NBC News: Hall of Fame pitcher Tom Seaver dies of COVID-19, dementia at 75.

Hall of Fame pitcher Tom Seaver has died of complications of Lewy body dementia and COVID-19, the National Baseball Hall of Fame said in a statement Wednesday. He was 75.

He died peacefully in his sleep Monday, the organization said.

“We are heartbroken to share that our beloved husband and father has passed away,” said a family statement from Seaver’s wife, Nancy, and daughters, Sarah and Anne. “We send our love out to his fans, as we mourn his loss with you.”

Seaver played 12 seasons with the Mets, winning the National League Cy Young Award, honoring the league’s best pitcher, three times.

Why am I calling attention to this? Because the latest conspiracy that Trump has begun pushing is that somehow people who died of Covid-19 who also had other medical conditions shouldn’t be counted in the coronvirus death totals.

The Daily Beast: CDC Deluged With ‘Insane’ Number of Calls About Coronavirus Conspiracy Theory.

Officials at the Centers for Disease Control and Prevention have been deluged with a flood of media requests about a conspiracy theory promulgated by QAnon—an increasingly violent far-right group praised by President Donald Trump that is widely known for spreading disinformation.

As the agency attempted to manage the fallout of a controversial Health and Human Services announcement that it had revised testing guidelines to exclude individuals who do not exhibit symptoms, officials were sidetracked by a barrage of inquiries about whether the CDC had lied about the number of Americans who died as a result of the coronavirus. Over the weekend QAnon, a movement whose believers often push out falsities on a myriad of subjects, promoted a bogus theory that only 6 percent of people listed as having died from the coronavirus had “actually died” from COVID-19.

Officials at the CDC said they spent the last several days fielding questions or requests for comment from dozens of local and national outlets asking to clarify whether the agency had falsified its data. The wave of emails and calls about the conspiracy theory caught officials off-guard….

The CDC effort to combat accusations from QAnon, a relatively new, increasingly unhinged movement that’s making inroads into online health communities, shows the power that conspiracy theorists can have during the pandemic—especially when boosted by the president. It also shows just how permeable the barrier between conspiracy cranks and established media outlets can be.

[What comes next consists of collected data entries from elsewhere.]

(** * fake-pinterest: the Express/Mongoose API server, embedded in Rocq

  The development follows the server sources:

  - [server/routes/images.js]      image routes (multer set-up, URL check,
                                   list / search / create / delete);
  - [server/middleware/authMiddleware.js]  [ensureAuthenticated], ...;
  - [server/routes/auth.js]        [POST /firebase-auth], [GET /user];
  - [server/models/User.js], [server/models/Image.js]  the two schemas;
  - [server/server.js]             the global error handler.

  Handlers are written in explicit state-passing style: the data base,
  the uploads directory and the session of the request are arguments and
  results.  Services that live outside the repository (token verification,
  the remote host answering HEAD, the text index of the data base) are
  the fields of a record the handlers take as an argument.

  Text is [string]; a character stands for one code unit, and the model
  covers text whose code units are below 256. *)

From Stdlib Require Import String Ascii List ZArith Lia Bool Arith.
From Stdlib Require Import Sorting.Sorted Sorting.Permutation DecimalString.
Import ListNotations.

Local Open Scope string_scope.
Local Open Scope Z_scope.

Set Warnings "-register-all".

(** ** JavaScript string helpers *)

Module Js.

(** [s.startsWith(p)] *)
Definition startsWith (s p : string) : bool := String.prefix p s.

(** [s.includes(p)] *)
Fixpoint includes (s p : string) : bool :=
  String.prefix p s ||
  match s with
  | EmptyString => false
  | String _ s' => includes s' p
  end.

(** [s.split(sep)] for a non-empty separator: the pieces between the
    successive, non-overlapping occurrences of [sep], scanned from the
    left.  [skip] counts the characters of a separator that was just
    recognised and is still to be stepped over; [cur] is the piece being
    built, last character first. *)
Fixpoint rev_string (acc s : string) : string :=
  match s with
  | EmptyString => acc
  | String c s' => rev_string (String c acc) s'
  end.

“In all my time working in the government I’ve never had to deal with something this crazy. The level of disinformation spread by this group has grown in recent months and now we’re having to actively debunk it through the press.”

The “six percent” claim was embraced by conservatives, who have been eager for ways to downplay the virus’ American death toll and have claimed for months that the CDC and hospitals were overcounting COVID-19 deaths. To QAnon supporters, the claim purports to show that COVID-19 has killed only 9,000 people, with the vast majority of the roughly 183,000 COVID-19 casualties actually killed by another ailment.

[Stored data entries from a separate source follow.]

(** * amazon-ecs-agent: Docker client factory, ECS state-change model and
      the state-reconciliation rules, with their verified properties.

    Part I   embeds [agent/dockerclient/clientfactory/dockerclientfactory.go].
    Part II  embeds the state-change shapes and validators of
             [agent/ecs_client/model/ecs/api.go]; Part IIb the validators
             of the registration requests, Part IIc the paging loops.
    Part III models the reconciliation rules that the specification describes
             (status monotonicity, dependency resolution, cycle rejection,
             event de-duplication). *)

From Stdlib Require Import ZArith Lia Ascii.
From stdpp Require Import base option list relations gmap strings fin_maps pretty.

#[local] Set Warnings "-clear-no-such-hyp".

Open Scope string_scope.

(** * Part I: the Docker client factory *)

Module ClientFactory.

(** [dockerclient.DockerVersion] is a Go string type. *)
Abbreviation DockerVersion := string (only parsing).

(** A [dockeriface.Client] interface value.  It is nil; or it holds a
    pointer to a client object (as the implementations of this repository
    are), which Go compares by identity; or it holds a value of a dynamic
    type that is not comparable (a struct with a slice, map or function
    field): [dynType] names the type, [val] the value. *)
Inductive Client : Type :=
  | nilClient
  | clientAt (addr : positive)
  | clientValue (dynType val : positive).

#[global] Instance Client_eq_dec : EqDecision Client.
Proof. solve_decision. Defined.

(** Go's [v == client] on two interface values: equal when both are nil or
    both hold the same pointer, unequal when their dynamic types differ, and
    a run-time panic ([None]) when both hold values of one non-comparable
    dynamic type. *)
Definition clientsEqual (v client : Client) : option bool :=
  match v, client with
  | clientValue t1 _, clientValue t2 _ =>
      if decide (t1 = t2) then None else Some false
  | _, _ => Some (bool_decide (v = client))
  end.

(** The clients on which [==] cannot panic. *)
Definition comparable (c : Client) : Prop :=
  match c with
  | clientValue _ _ => False
  | _ => True
  end.

(** A [context.Context] interface value: nil, a context of the caller, or
    the context that [context.WithTimeout] derives from a parent. *)
Inductive Context : Type :=
  | nilContext
  | contextAt (addr : positive)
  | timeoutContext (parent : Context).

The simple truth is that Tom Seaver wouldn’t have died if he hadn’t contracted the virus and neither would thousands of other Americans who also may have had high blood pressure, asthma, obesity, or some other secondary condition.

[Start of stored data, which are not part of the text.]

(** ** Python values passed as keyword arguments *)

(** Immutable values are carried as they are; a dict or a set is an
    object of the store and is carried by reference.  Lists are never
    modified nor compared by identity here, so they stay values.
    Objects of other classes are outside the embedding. *)
Inductive pyval : Type :=
  | PNone
  | PBool (b : bool)
  | PInt (z : Z)
  | PStr (s : string)
  | PList (l : list pyval)
  | PRef (l : nat).

Inductive obj : Type :=
  | ODict (d : gmap string pyval)
  | OSet (s : gset string).

Abbreviation store := (gmap nat obj).

(** The object a reference points to.  In a Python state every
    reference points into the store; for an address outside it the
    embedding reads an empty dict. *)
Definition obj_at (σ : store) (l : nat) : obj := default (ODict ∅) (σ !! l).

(** [type(v).__name__] *)
Definition type_name (σ : store) (v : pyval) : string :=
  match v with
  | PNone => "NoneType"
  | PBool _ => "bool"
  | PInt _ => "int"
  | PStr _ => "str"
  | PList _ => "list"
  | PRef l => match obj_at σ l with ODict _ => "dict" | OSet _ => "set" end
  end.

(** [v is None] *)
Definition is_none (v : pyval) : bool :=
  match v with PNone => true | _ => false end.

(** [v == {}]: only an empty dict compares equal to the empty dict; the
    comparison reads the object as it is in the store at that moment. *)
Definition eq_empty_dict (σ : store) (v : pyval) : bool :=
  match v with
  | PRef l =>
      match obj_at σ l with
      | ODict d => bool_decide (d = ∅)
      | OSet _ => false
      end
  | _ => false
  end.

(** [if x:] for [x : Optional[str]]. *)
Definition truthy (x : option string) : bool :=
  match x with
  | Some s => negb (String.eqb s "")
  | None => false
  end.

(** The object after [o.update(other)]: a dict takes the entries of
    [other], overwriting its own on equal keys; a set takes its keys. *)
Definition updated (o : obj) (other : gmap string string) : obj :=
  match o with
  | ODict d => ODict ((PStr <$> other) ∪ d)
  | OSet s => OSet (dom other ∪ s)
  end.

(** [headers.update(other)].  The attribute [update] is looked up on
    [headers] before the argument is evaluated, so a value of a type
    without that attribute fails first; the argument is therefore passed
    as a computation.  The update is in place: it rewrites the object in
    the store. *)
Definition py_update (σ : store) (headers : pyval)
    (other : result (gmap string string)) : result store :=
  match headers with
  | PRef l => o ← other; mret (<[l := updated (obj_at σ l) o]> σ)
  | v => Raised (AttributeError
           ("'" ++ type_name σ v ++ "' object has no attribute 'update'"))
  end.

(** ** The client *)

Module BaseClient.

Record t : Type := {
  base_url : string;
  prefix : string;
  timeout : Q;
  access_token : option string;
  _refresh_token : option string;
  _user_id : option string;
  api_key : option string;
}.

Definition default_base_url : string := "https://api.cloud.sciphi.ai".
Definition default_prefix : string := "/v3".
Definition default_timeout : Q := 300%Q.

(** [__init__].  [environ] is the process environment read by
    [os.getenv]; an argument the caller leaves out is [None] here and
    takes the default of the signature. *)
Definition __init__ (environ : gmap string string)
    (base_url prefix : option string) (timeout : option Q) : t :=
  {| base_url := default default_base_url base_url;
     prefix := default default_prefix prefix;
     timeout := default default_timeout timeout;
     access_token := None;
     _refresh_token := None;
     _user_id := None;
     api_key := environ !! "R2R_API_KEY" |}.

(** The string held by a credential the guard has found truthy. *)
Definition held (x : option string) : string := default "" x.

Definition _get_auth_header (self : t) : result (gmap string string) :=
  if truthy (access_token self) && truthy (api_key self) then
    Raised (R2RException 400 "Cannot have both access token and api key.")
  else if truthy (access_token self) then
    Ok {[ "Authorization" := "Bearer " ++ held (access_token self) ]}
  else if truthy (api_key self) then
    Ok {[ "x-api-key" := held (api_key self) ]}
  else
    Ok ∅.

Definition _ensure_authenticated (self : t) : result unit :=
  if negb (truthy (access_token self)) then
    Raised (R2RException 401 "Not authenticated. Please login first.")
  else
    Ok tt.

Definition default_version : string := "v3".

(** [version = None] is a call that leaves the argument out. *)
Definition _get_full_url (self : t) (endpoint : string)
    (version : option string) : string :=
  base_url self ++ "/" ++ default default_version version ++ "/" ++ endpoint.

Definition exempt_endpoints : list string :=
  ["register"; "login"; "verify_email"].

(** [kwargs.pop("headers", {})]: the caller's value, or a new empty dict
    at an unused address. *)
Definition pop_headers (kwargs : gmap string pyval) (σ : store)
  : pyval * store :=
  match kwargs !! "headers" with
  | Some v => (v, σ)
  | None => (PRef (fresh (dom σ)), <[fresh (dom σ) := ODict ∅]> σ)
  end.

Definition _prepare_request_args (self : t) (endpoint : string)
    (kwargs : gmap string pyval) (σ : store)
  : result (gmap string pyval * store) :=
  let '(headers, σ) := pop_headers kwargs σ in
  let kwargs := delete "headers" kwargs in
  σ ←
    (if (truthy (access_token self) || truthy (api_key self))
        && negb (bool_decide (endpoint ∈ exempt_endpoints))
     then py_update σ headers (_get_auth_header self)
     else Ok σ);
  let kwargs :=
    if eq_empty_dict σ (default PNone (kwargs !! "params"))
       || is_none (default PNone (kwargs !! "params"))
    then delete "params" kwargs
    else kwargs in
  mret (kwargs ∪ {[ "headers" := headers ]}, σ).

(** The two decisions [_prepare_request_args] takes, named for the
    statements about it: the store after the conditional update of
    [headers], and whether the [params] entry is popped, which is
    tested in that store. *)
Definition attached (self : t) (endpoint : string) (headers : pyval)
    (σ : store) : result store :=
  if (truthy (access_token self) || truthy (api_key self))
     && negb (bool_decide (endpoint ∈ exempt_endpoints))
  then py_update σ headers (_get_auth_header self)
  else Ok σ.

Definition drops_params (σ : store) (kwargs : gmap string pyval) : bool :=
  eq_empty_dict σ (default PNone (kwargs !! "params"))
  || is_none (default PNone (kwargs !! "params")).

(** The caller's headers are a mapping with entries [hdrs]: a reference
    to a dict of the store, or left out (then [hdrs] is empty). *)
Definition headers_mapping (σ : store) (kwargs : gmap string pyval)
    (hdrs : gmap string pyval) : Prop :=
  match kwargs !! "headers" with
  | Some (PRef l) => σ !! l = Some (ODict hdrs)
  | Some _ => False
  | None => hdrs = ∅
  end.


End BaseClient.

(** ** The synchronous adapters *)

(** *** The part of [asyncio] the decorators call

    [asyncio] belongs to the Python standard library, not to the SDK.  A
    coroutine object is a finite chain of suspension points that ends by
    returning a value or raising; [run_until_complete] refuses a closed
    or a running loop and otherwise drives the coroutine to its end,
    returning its value or re-raising its exception. *)

Inductive coroutine (V : Type) : Type :=
  | CoReturn (v : V)
  | CoRaise (e : exn)
  | CoAwait (k : coroutine V).
Arguments CoReturn {V} v.
Arguments CoRaise {V} e.
Arguments CoAwait {V} k.

Fixpoint drive {V} (c : coroutine V) : result V :=
  match c with
  | CoReturn v => Ok v
  | CoRaise e => Raised e
  | CoAwait k => drive k
  end.

(** [completes c r]: the operation [c], once scheduled, finishes with
    outcome [r]. *)
Inductive completes {V} : coroutine V → result V → Prop :=
  | completes_return v : completes (CoReturn v) (Ok v)
  | completes_raise e : completes (CoRaise e) (Raised e)
  | completes_await k r : completes k r → completes (CoAwait k) r.

Record event_loop : Type := {
  is_closed : bool;
  is_running : bool;
}.

Definition usable (loop : event_loop) : Prop :=
  is_closed loop = false ∧ is_running loop = false.

Definition run_until_complete {V} (loop : event_loop) (c : coroutine V)
  : result V :=
  if is_closed loop then Raised (RuntimeError "Event loop is closed")
  else if is_running loop then
    Raised (RuntimeError "This event loop is already running")
  else drive c.

(** *** The decorators

    What [asyncio.get_event_loop()] answers in the calling context (a
    loop, or an exception) is decided by the interpreter's event-loop
    policy; it is a parameter of the embedding. *)

Section SyncAdapter.
Context {A V : Type}.
Variable get_event_loop : result event_loop.

Definition sync_wrapper (async_func : A → coroutine V) : A → result V :=
  λ args,
    loop ← get_event_loop;
    run_until_complete loop (async_func args).

(** An asynchronous generator object: a state [G] advanced by
    [__anext__], whose awaitable returns the next value together with
    the new state, or raises ([StopAsyncIteration] at exhaustion). *)
Context {G : Type}.
Variable async_gen_func : A → G.
Variable __anext__ : G → coroutine (V * G).

(** The generator object returned by the decorated function.  The body
    runs only when the generator is advanced: before the first advance
    it holds the arguments, between advances it is parked at the
    [yield] with its locals. *)
Inductive generator : Type :=
  | Created (args : A)
  | Suspended (async_gen : G) (loop : event_loop)
  | Finished.

(** The exception that leaves a generator body in which [e] escaped:
    a [StopIteration] is replaced by a [RuntimeError] (PEP 479). *)
Definition escaping (e : exn) : exn :=
  match e with
  | StopIteration => RuntimeError "generator raised StopIteration"
  | e => e
  end.

(** One turn of [while True: yield loop.run_until_complete(...)] under
    [contextlib.suppress(StopAsyncIteration)]. *)
Definition resume (async_gen : G) (loop : event_loop)
  : result V * generator :=
  match run_until_complete loop (__anext__ async_gen) with
  | Ok (v, async_gen') => (Ok v, Suspended async_gen' loop)
  | Raised StopAsyncIteration => (Raised StopIteration, Finished)
  | Raised e => (Raised (escaping e), Finished)
  end.

(** [next(gen)] *)
Definition next (gen : generator) : result V * generator :=
  match gen with
  | Created args =>
      let async_gen := async_gen_func args in
      match get_event_loop with
      | Ok loop => resume async_gen loop
      | Raised e => (Raised (escaping e), Finished)
      end
  | Suspended async_gen loop => resume async_gen loop
  | Finished => (Raised StopIteration, Finished)
  end.

Definition sync_generator_wrapper : A → generator := Created.

(** [list(gen)]: advance until [StopIteration]; any other exception
    ends the iteration and is passed on.  [None] when [fuel] advances
    were not enough. *)
Fixpoint iterate (fuel : nat) (gen : generator)
  : option (result (list V) * generator) :=
  match fuel with
  | O => None
  | S fuel =>
      match next gen with
      | (Ok v, gen') =>
          match iterate fuel gen' with
          | Some (Ok l, gen'') => Some (Ok (v :: l), gen'')
          | Some (Raised e, gen'') => Some (Raised e, gen'')
          | None => None
          end
      | (Raised StopIteration, gen') => Some (Ok [], gen')
      | (Raised e, gen') => Some (Raised e, gen')
      end
  end.

(** The asynchronous generator in state [g] yields exactly the values
    of [l], in order, and then signals exhaustion. *)
Inductive produces : G → list V → Prop :=
  | produces_done g :
      completes (__anext__ g) (Raised StopAsyncIteration) →
      produces g []
  | produces_next g v g' l :
      completes (__anext__ g) (Ok (v, g')) →
      produces g' l →
      produces g (v :: l).

End SyncAdapter.

Arguments generator A G : clear implicits.

(** ** Concrete clients and generators used in the examples below *)

Module Fixtures.
Import BaseClient.

(** Attribute assignments [self.access_token = x], [self.api_key = x]
    and [self.prefix = x], as the login flows and callers perform. *)
Definition with_access_token (x : option string) (self : t) : t :=
  {| base_url := base_url self; prefix := prefix self;
     timeout := timeout self; access_token := x;
     _refresh_token := _refresh_token self; _user_id := _user_id self;
     api_key := api_key self |}.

Another crazy conspiracy that Trump has been pushing for a long time is the notion that mail-in ballots cannot be trusted. Yesterday, Trump actually recommended that voters in North Carolina should try to vote twice. NBC News: Trump encourages North Carolina residents to vote twice to test mail-in system.

President Donald Trump suggested that people in North Carolina should vote twice in the November election, once by mail and once in person, escalating his attempts to cast confusion and doubt on the validity of the results.

“So let them send it in and let them go vote, and if their system’s as good as they say it is, then obviously they won’t be able to vote. If it isn’t tabulated, they’ll be able to vote,” Trump said when asked whether he has confidence in the mail-in system in North Carolina, a battleground state.

“If it’s as good as they say it is, then obviously they won’t be able to vote. If it isn’t tabulated, they’ll be able to vote. So that’s the way it is. And that’s what they should do,” he said.

It is illegal to vote more than once in an election.

But Bill Barr, who is supposedly the Attorney General of the United States isn’t sure that voting twice is illegal. Newsweek: Bill Barr Mocked After ‘Playing Dumb’ Over Legality of Voting Twice.

Appearing on CNN on Wednesday, Barr said the president was trying to make the point that election monitoring was not good enough to prevent people from voting at polling stations if they already cast their ballots by mail.

But when he was pressed on the fact that such an action would be illegal, he said he was unaware of what state laws said about the legality of voting twice.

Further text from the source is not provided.